For cloning full-length cDNA into the pBAC transcription vector, the 5′-terminal F1 cDNA fragment was initially cloned into the SphI site of pBAC; then, F2 ∼ F8 contiguous cDNA fragments were directionally assembled into the SacII site of pBAC stepwise by using an In-Fusion cloning kit (Takara Bio Inc.) (Fig. 1B). Sequence analysis of the resultant BAC clone containing full-length C-78E128 cDNA, named pBAC/C-78FL, revealed eight and one mismatch in the ORF1ab and N genes, respectively, compared to the parental C-78E128 strain.

2.4. Genetic manipulation of BAC-cloned full-length viral genome in E. coli

We employed bacteriophage lambda Red-mediated two-step homologous recombination to manipulate the BAC-cloned full-length IBV genome in E. coli (Kato et al., 2008; Tischer et al., 2006). The BAC-cloned DNA was transfected into the E. coli GS1783 strain (Tischer et al., 2010), which carries chromosomally encoded genes for Red-mediated recombination under a temperature-inducible promoter, and the I-SceI gene under an arabinose-inducible promoter. To construct a gene transfer vector for Red-mediated recombination, named pBR-kan, the I-SceI recognition site and the kanamycin resistance gene (Kmr) were amplified from pEPkan-S (Tischer et al., 2006) by using primer set Isce-kan-pF/Isce-kan-pR (sTable 1) and cloned into the EcoRI/BamHI sites of pBR322 (Nippon gene Co., Ltd, Tokyo, Japan) (GenBank/NCBI/NLM accession J01749.1). IBV sequences of interest were cloned into the pBR-kan transfer vector, and a DNA fragment containing IBV sequences, the I-SceI recognition site, and Kmr was amplified and transfected into the E. coli GS1783 strain harboring the BAC-cloned DNA to initiate the 1st Red-mediated recombination reaction. Kmr was then excised via arabinose-induced cleavage at the I-SceI site and the 2nd Red-mediated recombination in E. coli.

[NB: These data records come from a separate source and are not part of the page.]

(* ===== verification/KeyMap.v ===== *)
(** * The Apple key map database and aggregator

    Library/OcAppleKeyMapLib/OcAppleKeyMapLib.c: the list of key sets that the
    keyboard drivers register ([APPLE_KEY_STROKES_INFO]), the database protocol
    that creates, fills and removes them, and the aggregator protocol that
    reports the keys that are pressed in any of them. The linked list of the
    source is a list in link order, and a pointer to one of its nodes is a
    position. [KeyMapAggregator] is the interface through which the clients of
    the aggregator (this file and UpDown.v) call [GetKeyStrokes]; the database
    implements it ([key_map_laws]). *)
From S2P Require Import Prelude.

Module KeyMap.

(** ** Data *)
Definition OC_KEY_MAP_DEFAULT_SIZE : Z := 8.

Record APPLE_KEY_STROKES_INFO := {
  Index : Z;
  KeyCodeBufferLength : Z;
  NumberOfKeyCodes : Z;
  Modifiers : Z;
  KeyCodes : list Z
}.

(** [KeyCodeBuffer] is [None] for the NULL pointer. *)
Record KEY_MAP_AGGREGATOR_DATA := {
  NextKeyStrokeIndex : Z;
  KeyCodeBuffer : option (list Z);
  TotalKeyCodeBufferLength : Z;
  KeyStrokesInfoList : list APPLE_KEY_STROKES_INFO
}.

#[export] Instance info_eq_dec : EqDecision APPLE_KEY_STROKES_INFO.
Proof. solve_decision. Defined.
#[export] Instance data_eq_dec : EqDecision KEY_MAP_AGGREGATOR_DATA.
Proof. solve_decision. Defined.

(** The zeroed structure, as [OcAppleKeyMapInstallProtocols] fills it. *)
Definition InitialData : KEY_MAP_AGGREGATOR_DATA := {|
  NextKeyStrokeIndex := 3000;
  KeyCodeBuffer := None;
  TotalKeyCodeBufferLength := 0;
  KeyStrokesInfoList := []
|}.

(** [OFFSET_OF (APPLE_KEY_STROKES_INFO, KeyCodes)] for 64-bit words: five words
    and one two-word link before the 16-bit modifiers. *)
Definition SIZE_OF_APPLE_KEY_STROKES_INFO : Z := 50.

(** What a call of [GetKeyStrokes] returns: the status and the output
    parameters ([None] for modifiers that are not written, and for the NULL
    [KeyCodes] buffer). *)
Record strokes := {
  Status : EFI_STATUS;
  OutModifiers : option Z;
  OutNumber : Z;
  OutKeyCodes : option (list Z)
}.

2.5. Repair of sequence mismatches in the ORF1ab gene of pBAC/C-78FL

To repair the sequence mismatches found in the ORF1ab gene in pBAC/C-78FL, ORF1ab fragments of interest were amplified from the parental C-78E128 cDNA and cloned into the EcoRI and BamHI sites of the pBR-kan transfer vector using the In-Fusion cloning kit. For Red-mediated recombination, PCR product containing the ORF1ab fragments, I-SceI site, and Kmr was amplified and transfected into the E. coli GS1783 strain harboring pBAC/C-78FL. Red-mediated recombination was repeatedly performed to repair the eight sequence mismatches in ORF1ab, eventually yielding a clone, named pBAC/C-78Rep, with six out of the eight mismatches repaired correctly. The procedure and primer sets used for the mismatch repair are shown in supplementary materials (Fig. S1 and sTable 3).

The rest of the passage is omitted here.